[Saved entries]
☆ ☆ ☆ ☆

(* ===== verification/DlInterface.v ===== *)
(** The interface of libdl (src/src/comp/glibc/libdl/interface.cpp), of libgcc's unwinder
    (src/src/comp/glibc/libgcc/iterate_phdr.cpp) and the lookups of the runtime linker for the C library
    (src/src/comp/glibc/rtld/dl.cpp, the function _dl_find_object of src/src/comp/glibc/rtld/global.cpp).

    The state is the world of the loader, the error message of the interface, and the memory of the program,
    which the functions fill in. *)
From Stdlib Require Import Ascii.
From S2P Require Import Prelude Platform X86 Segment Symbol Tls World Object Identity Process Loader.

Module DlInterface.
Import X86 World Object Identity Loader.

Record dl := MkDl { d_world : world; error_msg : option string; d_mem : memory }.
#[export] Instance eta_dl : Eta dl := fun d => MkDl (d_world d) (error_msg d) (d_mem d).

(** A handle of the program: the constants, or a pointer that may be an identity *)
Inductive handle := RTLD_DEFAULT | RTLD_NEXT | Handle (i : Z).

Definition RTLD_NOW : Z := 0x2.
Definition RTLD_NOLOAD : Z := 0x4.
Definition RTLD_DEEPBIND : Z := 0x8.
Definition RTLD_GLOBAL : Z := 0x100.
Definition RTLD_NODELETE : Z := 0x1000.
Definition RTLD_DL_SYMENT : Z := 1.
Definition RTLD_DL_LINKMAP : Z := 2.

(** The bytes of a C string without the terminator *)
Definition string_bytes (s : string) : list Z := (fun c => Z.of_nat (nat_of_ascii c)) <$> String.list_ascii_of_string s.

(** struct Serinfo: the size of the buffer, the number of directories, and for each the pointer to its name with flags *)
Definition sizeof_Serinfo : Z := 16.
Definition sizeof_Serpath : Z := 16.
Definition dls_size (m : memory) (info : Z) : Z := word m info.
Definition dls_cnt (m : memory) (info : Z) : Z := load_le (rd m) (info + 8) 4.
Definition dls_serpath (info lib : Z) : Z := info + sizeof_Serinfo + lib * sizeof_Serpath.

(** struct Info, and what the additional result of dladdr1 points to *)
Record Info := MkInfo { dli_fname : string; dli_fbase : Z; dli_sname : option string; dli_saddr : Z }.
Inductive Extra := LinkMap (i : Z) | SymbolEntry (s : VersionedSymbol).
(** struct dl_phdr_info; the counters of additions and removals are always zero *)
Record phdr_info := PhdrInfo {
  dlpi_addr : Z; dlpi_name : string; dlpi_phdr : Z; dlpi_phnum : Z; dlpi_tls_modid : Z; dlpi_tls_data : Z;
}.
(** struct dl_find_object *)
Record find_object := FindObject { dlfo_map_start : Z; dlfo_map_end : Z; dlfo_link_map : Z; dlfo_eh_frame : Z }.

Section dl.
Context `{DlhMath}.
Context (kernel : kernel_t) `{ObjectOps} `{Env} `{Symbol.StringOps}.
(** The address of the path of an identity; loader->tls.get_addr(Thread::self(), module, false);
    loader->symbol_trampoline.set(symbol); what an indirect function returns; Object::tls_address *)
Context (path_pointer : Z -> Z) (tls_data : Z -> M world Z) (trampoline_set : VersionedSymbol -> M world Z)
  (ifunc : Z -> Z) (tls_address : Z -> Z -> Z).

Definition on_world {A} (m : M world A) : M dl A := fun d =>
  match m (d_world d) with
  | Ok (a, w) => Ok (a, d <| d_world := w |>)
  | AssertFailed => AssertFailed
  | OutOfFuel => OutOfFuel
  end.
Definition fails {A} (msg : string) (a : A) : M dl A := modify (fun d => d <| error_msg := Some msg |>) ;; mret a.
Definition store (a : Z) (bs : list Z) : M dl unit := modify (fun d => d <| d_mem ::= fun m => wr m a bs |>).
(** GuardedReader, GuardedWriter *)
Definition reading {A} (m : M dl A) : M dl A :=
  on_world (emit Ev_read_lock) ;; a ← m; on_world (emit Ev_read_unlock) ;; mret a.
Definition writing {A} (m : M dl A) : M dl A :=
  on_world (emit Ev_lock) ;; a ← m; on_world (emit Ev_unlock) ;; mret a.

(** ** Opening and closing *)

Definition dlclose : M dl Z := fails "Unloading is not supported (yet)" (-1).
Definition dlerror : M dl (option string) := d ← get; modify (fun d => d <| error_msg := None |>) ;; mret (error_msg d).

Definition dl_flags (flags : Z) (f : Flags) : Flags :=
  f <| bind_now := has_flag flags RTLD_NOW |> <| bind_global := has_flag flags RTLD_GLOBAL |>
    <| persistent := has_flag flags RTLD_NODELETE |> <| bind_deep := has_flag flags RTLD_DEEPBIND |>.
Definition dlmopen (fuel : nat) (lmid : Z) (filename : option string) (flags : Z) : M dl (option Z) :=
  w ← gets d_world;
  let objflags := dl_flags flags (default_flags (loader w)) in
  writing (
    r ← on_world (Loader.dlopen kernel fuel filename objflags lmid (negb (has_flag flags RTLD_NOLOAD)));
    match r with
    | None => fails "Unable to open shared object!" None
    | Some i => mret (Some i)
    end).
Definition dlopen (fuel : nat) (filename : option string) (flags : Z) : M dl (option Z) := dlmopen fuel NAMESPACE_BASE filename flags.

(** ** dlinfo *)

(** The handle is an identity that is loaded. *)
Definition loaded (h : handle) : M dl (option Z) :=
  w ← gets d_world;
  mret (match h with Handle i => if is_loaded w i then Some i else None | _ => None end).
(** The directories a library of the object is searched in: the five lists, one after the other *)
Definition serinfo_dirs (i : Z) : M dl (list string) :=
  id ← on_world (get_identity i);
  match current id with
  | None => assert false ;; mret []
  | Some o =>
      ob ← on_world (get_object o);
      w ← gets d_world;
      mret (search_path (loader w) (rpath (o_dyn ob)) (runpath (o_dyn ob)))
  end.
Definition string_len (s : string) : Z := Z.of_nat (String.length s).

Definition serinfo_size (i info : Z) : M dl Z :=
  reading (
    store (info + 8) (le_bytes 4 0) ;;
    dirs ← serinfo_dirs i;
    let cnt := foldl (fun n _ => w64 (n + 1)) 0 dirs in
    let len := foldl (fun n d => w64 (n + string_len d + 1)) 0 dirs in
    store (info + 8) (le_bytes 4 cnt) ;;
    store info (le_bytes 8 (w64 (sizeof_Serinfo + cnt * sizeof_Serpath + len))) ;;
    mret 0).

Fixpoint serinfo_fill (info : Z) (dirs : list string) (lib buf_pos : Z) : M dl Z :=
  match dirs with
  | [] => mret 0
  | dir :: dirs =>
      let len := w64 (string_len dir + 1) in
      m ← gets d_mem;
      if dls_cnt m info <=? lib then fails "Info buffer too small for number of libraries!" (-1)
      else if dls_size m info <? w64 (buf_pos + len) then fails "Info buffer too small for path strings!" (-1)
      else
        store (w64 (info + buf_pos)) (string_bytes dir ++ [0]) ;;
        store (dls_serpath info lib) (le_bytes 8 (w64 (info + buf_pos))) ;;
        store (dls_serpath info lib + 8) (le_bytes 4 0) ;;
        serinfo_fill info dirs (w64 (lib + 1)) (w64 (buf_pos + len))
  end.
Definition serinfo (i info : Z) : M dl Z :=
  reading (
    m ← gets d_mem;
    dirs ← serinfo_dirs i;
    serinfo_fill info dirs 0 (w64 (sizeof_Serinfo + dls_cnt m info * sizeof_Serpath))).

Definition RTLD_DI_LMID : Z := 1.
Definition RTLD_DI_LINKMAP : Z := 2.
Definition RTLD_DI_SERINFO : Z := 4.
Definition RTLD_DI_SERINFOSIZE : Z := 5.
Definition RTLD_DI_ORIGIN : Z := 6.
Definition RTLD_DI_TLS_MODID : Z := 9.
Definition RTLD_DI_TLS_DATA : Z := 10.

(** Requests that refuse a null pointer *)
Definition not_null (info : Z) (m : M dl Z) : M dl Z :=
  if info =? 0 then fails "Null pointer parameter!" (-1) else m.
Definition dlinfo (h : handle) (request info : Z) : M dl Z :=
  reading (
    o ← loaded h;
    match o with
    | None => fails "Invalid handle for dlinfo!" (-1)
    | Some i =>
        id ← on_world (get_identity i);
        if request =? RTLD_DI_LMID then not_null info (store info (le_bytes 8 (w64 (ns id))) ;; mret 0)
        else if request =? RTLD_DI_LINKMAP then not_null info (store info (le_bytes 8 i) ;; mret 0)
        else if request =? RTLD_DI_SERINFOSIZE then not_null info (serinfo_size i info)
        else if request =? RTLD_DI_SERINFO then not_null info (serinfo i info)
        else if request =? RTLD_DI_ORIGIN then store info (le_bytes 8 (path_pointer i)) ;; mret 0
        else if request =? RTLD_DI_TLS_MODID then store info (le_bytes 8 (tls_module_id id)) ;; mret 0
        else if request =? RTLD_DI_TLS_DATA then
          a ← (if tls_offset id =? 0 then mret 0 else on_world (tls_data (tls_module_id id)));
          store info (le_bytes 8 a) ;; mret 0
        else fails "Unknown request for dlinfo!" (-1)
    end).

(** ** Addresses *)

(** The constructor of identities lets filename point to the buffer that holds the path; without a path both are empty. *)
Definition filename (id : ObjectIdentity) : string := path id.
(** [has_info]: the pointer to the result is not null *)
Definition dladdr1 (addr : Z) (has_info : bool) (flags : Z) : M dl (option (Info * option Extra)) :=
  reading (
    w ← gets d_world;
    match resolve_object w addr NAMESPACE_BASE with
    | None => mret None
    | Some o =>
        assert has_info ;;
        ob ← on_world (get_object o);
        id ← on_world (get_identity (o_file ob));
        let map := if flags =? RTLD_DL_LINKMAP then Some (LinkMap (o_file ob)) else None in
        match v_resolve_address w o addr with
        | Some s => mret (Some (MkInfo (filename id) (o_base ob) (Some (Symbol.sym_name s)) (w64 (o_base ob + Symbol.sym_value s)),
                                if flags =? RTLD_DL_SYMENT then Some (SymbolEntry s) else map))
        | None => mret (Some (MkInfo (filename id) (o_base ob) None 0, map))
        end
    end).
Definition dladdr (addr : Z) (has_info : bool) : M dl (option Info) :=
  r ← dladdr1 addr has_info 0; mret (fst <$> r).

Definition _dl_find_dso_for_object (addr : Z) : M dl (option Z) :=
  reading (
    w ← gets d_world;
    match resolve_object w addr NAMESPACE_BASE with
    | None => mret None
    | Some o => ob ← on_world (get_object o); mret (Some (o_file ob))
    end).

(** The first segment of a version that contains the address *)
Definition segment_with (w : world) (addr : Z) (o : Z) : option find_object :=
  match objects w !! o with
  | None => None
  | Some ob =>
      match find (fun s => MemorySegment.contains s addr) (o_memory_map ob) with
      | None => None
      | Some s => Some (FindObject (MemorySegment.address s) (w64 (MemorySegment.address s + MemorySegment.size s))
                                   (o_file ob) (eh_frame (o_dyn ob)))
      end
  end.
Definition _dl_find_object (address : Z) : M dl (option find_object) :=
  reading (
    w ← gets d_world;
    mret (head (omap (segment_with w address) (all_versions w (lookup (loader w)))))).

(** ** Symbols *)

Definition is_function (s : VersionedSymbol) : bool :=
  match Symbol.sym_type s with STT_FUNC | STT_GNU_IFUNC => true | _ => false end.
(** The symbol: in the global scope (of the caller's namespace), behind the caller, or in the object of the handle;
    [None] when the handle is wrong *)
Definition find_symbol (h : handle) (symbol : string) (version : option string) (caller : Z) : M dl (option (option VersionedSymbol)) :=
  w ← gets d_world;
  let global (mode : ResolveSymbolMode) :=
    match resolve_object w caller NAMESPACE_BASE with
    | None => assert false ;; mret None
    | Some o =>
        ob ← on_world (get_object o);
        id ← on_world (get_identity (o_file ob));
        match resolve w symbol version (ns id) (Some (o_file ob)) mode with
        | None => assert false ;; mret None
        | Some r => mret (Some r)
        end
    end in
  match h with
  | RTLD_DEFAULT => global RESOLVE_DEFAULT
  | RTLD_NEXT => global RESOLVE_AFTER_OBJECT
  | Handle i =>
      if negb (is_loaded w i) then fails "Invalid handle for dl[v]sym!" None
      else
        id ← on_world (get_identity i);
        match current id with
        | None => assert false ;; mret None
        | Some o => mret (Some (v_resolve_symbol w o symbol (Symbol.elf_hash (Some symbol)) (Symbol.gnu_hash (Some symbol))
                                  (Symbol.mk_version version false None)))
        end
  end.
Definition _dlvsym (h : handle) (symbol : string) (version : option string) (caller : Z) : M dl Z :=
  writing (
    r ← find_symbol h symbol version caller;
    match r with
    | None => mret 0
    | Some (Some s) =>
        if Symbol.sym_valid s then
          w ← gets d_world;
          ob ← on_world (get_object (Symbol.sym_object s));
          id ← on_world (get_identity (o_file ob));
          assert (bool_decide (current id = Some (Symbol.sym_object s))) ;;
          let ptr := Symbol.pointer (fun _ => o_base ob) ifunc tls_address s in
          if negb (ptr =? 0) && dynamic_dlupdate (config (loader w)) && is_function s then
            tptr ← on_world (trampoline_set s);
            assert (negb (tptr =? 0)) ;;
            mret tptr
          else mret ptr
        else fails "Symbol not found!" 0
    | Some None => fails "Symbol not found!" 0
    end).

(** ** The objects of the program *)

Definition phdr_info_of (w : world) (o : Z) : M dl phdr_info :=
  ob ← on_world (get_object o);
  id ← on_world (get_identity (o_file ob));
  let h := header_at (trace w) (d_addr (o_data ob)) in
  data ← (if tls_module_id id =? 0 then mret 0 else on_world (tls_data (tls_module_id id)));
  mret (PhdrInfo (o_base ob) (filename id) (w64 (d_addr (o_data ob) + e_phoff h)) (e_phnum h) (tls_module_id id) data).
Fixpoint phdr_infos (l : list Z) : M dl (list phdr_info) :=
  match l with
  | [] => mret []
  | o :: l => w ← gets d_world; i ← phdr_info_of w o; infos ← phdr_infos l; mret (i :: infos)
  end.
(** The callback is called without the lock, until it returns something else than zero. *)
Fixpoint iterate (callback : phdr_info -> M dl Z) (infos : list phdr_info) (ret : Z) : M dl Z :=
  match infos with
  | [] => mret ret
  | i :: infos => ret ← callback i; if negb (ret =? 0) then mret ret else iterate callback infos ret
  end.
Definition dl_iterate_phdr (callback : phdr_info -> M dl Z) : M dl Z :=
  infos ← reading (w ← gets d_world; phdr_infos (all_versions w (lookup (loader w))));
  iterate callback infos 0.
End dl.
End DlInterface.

☆ ☆ ☆ ☆

Exercise directions.
Scan the records for the word "library" and copy every line where it is found.

Written solution.
    (src/src/comp/glibc/libgcc/iterate_phdr.cpp) and the lookups of the runtime linker for the C library
(** The directories a library of the object is searched in: the five lists, one after the other *)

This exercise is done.